Bone marrow‐specific caspase‐1/11 deficiency inhibits atherosclerosis development in Ldlr −/− mice

Recent investigations have suggested that inflammasome activation plays an important role during atherosclerosis. Upon activation, the inflammasome induces processing and release of pro‐inflammatory cytokines interleukin 1β ( IL ‐1β) and interleukin 18 ( IL ‐18) via activation of caspase‐1/11. Previously, it was shown that complete caspase‐1 deficiency is protective against atherosclerosis development. However, while macrophages are the main inflammatory cells involved in atherosclerosis, the exact role of macrophage‐specific caspase‐1/11 activation during development of cardiovascular disease has never been investigated. We hypothesized that hematopoietic caspase‐1/11 deficiency leads to reduced atherosclerosis development.
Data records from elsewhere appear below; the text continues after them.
(* ===== verification/Budget.v ===== *)
(** * Budgeted output (src/src/budget.rs)

    The caller names a size in tokens; a surface splits its answer into units
    and [fit] picks a level for each, so that the rendered answer fits.  A
    panic (an index out of range) is [None].  [render] is a parameter: the
    surfaces' callbacks render the answer for a choice of levels, and what they
    return depends on the levels alone. *)

From S2P Require Import Prelude Str Domain.

(** ** Levels and steps *)

Inductive Level := Full | Skeleton | Dropped.
#[export] Instance Level_eq_dec : EqDecision Level.
Proof. solve_decision. Defined.

(** [derive(PartialOrd, Ord)]: a later variant is greater (and smaller on
    screen). *)
Definition level_rank (l : Level) : nat :=
  match l with Full => 0 | Skeleton => 1 | Dropped => 2 end.
Definition level_ltb (a b : Level) : bool := level_rank a <? level_rank b.
Definition level_max (a b : Level) : Level := if level_ltb a b then b else a.
Definition level_le (a b : Level) : Prop := level_rank a ≤ level_rank b.

Definition Step : Type := nat * Level.

Definition MIN_BUDGET_TOKENS : N := 100.
Definition MAX_BUDGET_TOKENS : N := 100000.
Definition FILE_SHARE_PERCENT : N := 70.
Definition USIZE_MAX : N := 2 ^ 64 - 1.

(** [tokens.saturating_mul(CHARS_PER_TOKEN)] on a 64-bit target. *)
Definition budget_bytes (tokens : N) : N := N.min (tokens * CHARS_PER_TOKEN) USIZE_MAX.

Definition standard_steps (order : list nat) (has_skeleton : nat → bool) : list Step :=
  ((λ u, (u, Skeleton)) <$> filter (λ u, has_skeleton u = true) order)
  ++ ((λ u, (u, Dropped)) <$> order).

(** One turn of the loop in [levels_after] and [cap_group]: a step never
    raises a level; an unknown unit panics. *)
Definition apply_step (levels : list Level) (s : Step) : option (list Level) :=
  cur ← levels !! s.1;
  Some (if level_ltb cur s.2 then <[s.1 := s.2]> levels else levels).

Fixpoint apply_steps (levels : list Level) (steps : list Step) : option (list Level) :=
  match steps with
  | [] => Some levels
  | s :: steps' => levels' ← apply_step levels s; apply_steps levels' steps'
  end.

Definition levels_after (initial : list Level) (steps : list Step) (n : nat) :
    option (list Level) :=
  apply_steps initial (take (Nat.min n (length steps)) steps).

(** ** Fitting *)

Record Fitted (T : Type) := mkFitted {
  output : T;
  levels : list Level;
  bytes : N;
  over_budget : bool;
}.
Arguments mkFitted {T}.
Arguments output {T}.
Arguments levels {T}.
Arguments bytes {T}.
Arguments over_budget {T}.

Definition degraded {T} (f : Fitted T) : bool :=
  existsb (λ l, bool_decide (l ≠ Full)) (levels f).
Definition count {T} (f : Fitted T) (level : Level) : nat :=
  length (filter (λ l, l = level) (levels f)).

Definition FILL_TRIES : nat := 256.

Section Fit.
Context {T : Type} (render : list Level → T * N).

Definition fitted_at (initial : list Level) (steps : list Step) (n : nat) :
    option (Fitted T) :=
  ls ← levels_after initial steps n;
  let r := render ls in Some (mkFitted r.1 ls r.2 false).

Definition set_over (f : Fitted T) (over : bool) : Fitted T :=
  mkFitted (output f) (levels f) (bytes f) over.

(** The bisection: [while hi - lo > 1].  [None] is a panic or no fuel. *)
Fixpoint fit_search (fuel : nat) (initial : list Level) (steps : list Step)
    (budget : N) (lo hi : nat) : option nat :=
  match fuel with
  | 0 => None
  | S fuel' =>
      if 1 <? hi - lo then
        let mid := lo + (hi - lo) / 2 in
        ls ← levels_after initial steps mid;
        if ((render ls).2 <=? budget)%N
        then fit_search fuel' initial steps budget lo mid
        else fit_search fuel' initial steps budget mid hi
      else Some hi
  end.

(** The linear re-check: [inl] the first fit at or after [n], [inr] the last
    rendering when none fits. *)
Fixpoint fit_scan (fuel : nat) (initial : list Level) (steps : list Step)
    (budget : N) (n : nat) : option ((nat * Fitted T) + Fitted T) :=
  match fuel with
  | 0 => None
  | S fuel' =>
      candidate ← fitted_at initial steps n;
      if (bytes candidate <=? budget)%N then Some (inl (n, candidate))
      else if n =? length steps then Some (inr (set_over candidate true))
      else fit_scan fuel' initial steps budget (S n)
  end.

Definition has_skeleton_step (applied : list Step) (u : nat) : bool :=
  existsb (λ s, (s.1 =? u) && bool_decide (s.2 = Skeleton)) applied.

(** The level one undo of [(unit, level)] would give the unit. *)
Definition fill_up (applied : list Step) (initial : list Level) (unit : nat)
    (level : Level) : option Level :=
  let up := match level with
            | Dropped => if has_skeleton_step applied unit then Skeleton else Full
            | _ => Full
            end in
  init ← initial !! unit;
  Some (level_max up init).

Fixpoint fill_loop (initial : list Level) (applied : list Step) (budget : N)
    (todo : list Step) (tries : nat) (best : Fitted T) : option (Fitted T * nat) :=
  match todo with
  | [] => Some (best, tries)
  | (unit, level) :: todo' =>
      if FILL_TRIES <=? tries then Some (best, tries)
      else
        cur ← levels best !! unit;
        if decide (cur ≠ level) then fill_loop initial applied budget todo' tries best
        else
          up ← fill_up applied initial unit level;
          if negb (level_ltb up level)
          then fill_loop initial applied budget todo' tries best
          else
            let ls := <[unit := up]> (levels best) in
            let r := render ls in
            fill_loop initial applied budget todo' (S tries)
              (if (r.2 <=? budget)%N then mkFitted r.1 ls r.2 false else best)
  end.

Definition fill (initial : list Level) (applied : list Step) (budget : N)
    (best : Fitted T) : option (Fitted T * nat) :=
  fill_loop initial applied budget (reverse applied) 0 best.

Definition fit (initial : list Level) (steps : list Step) (budget : N) :
    option (Fitted T) :=
  first ← fitted_at initial steps 0;
  if (bytes first <=? budget)%N || (length steps =? 0) then
    Some (set_over first (budget <? bytes first)%N)
  else
    hi ← fit_search (S (length steps)) initial steps budget 0 (length steps);
    r ← fit_scan (S (length steps)) initial steps budget hi;
    match r with
    | inr f => Some f
    | inl (n, fitted) => p ← fill initial (take n steps) budget fitted; Some p.1
    end.
End Fit.

(** ** Groups and orders *)

Section CapGroup.
Context (has_skeleton : nat → bool) (cost : nat → Level → N).

(** The summed cost of the group; an unknown unit panics. *)
Fixpoint group_total (group : list nat) (ls : list Level) : option N :=
  match group with
  | [] => Some 0%N
  | u :: g => l ← ls !! u; t ← group_total g ls; Some (cost u l + t)%N
  end.

Fixpoint cap_loop (group : list nat) (cap : N) (steps : list Step)
    (ls : list Level) : option (list Level) :=
  match steps with
  | [] => Some ls
  | s :: steps' =>
      ls' ← apply_step ls s;
      t ← group_total group ls';
      if (t <=? cap)%N then Some ls' else cap_loop group cap steps' ls'
  end.

Definition cap_group (ls : list Level) (group : list nat) (cap : N) :
    option (list Level) :=
  t ← group_total group ls;
  if (t <=? cap)%N then Some ls
  else cap_loop group cap (standard_steps group has_skeleton) ls.
End CapGroup.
To investigate the specific contribution of hematopoietic caspase‐1/11 activation to atherosclerosis development, Ldlr −/− mice received a transplant (tp) of wild‐type ( WT ) or caspase‐1/11 −/− bone marrow, to create WT ‐tp mice and caspase‐1/11 −/− ‐tp mice, and fed a high‐fat, high‐cholesterol diet for 12 weeks. Our results showed an increase in anti‐inflammatory blood leukocytes in caspase‐1/11 −/− ‐tp mice compared with WT ‐tp mice, as indicated by a decreased level of Ly6C high monocytes and an increased level of Ly6C low monocytes. In line with our hypothesis, hematopoietic deletion of caspase‐1/11 resulted in a strong reduction in atherosclerotic plaque size. Furthermore, necrotic core content was dramatically decreased in caspase‐1/11 −/− ‐tp mice. Our data indicate that hematopoietic caspase‐1/11 activation is involved in vascular inflammation and atherosclerosis, and plays an important role in cardiovascular disease progression.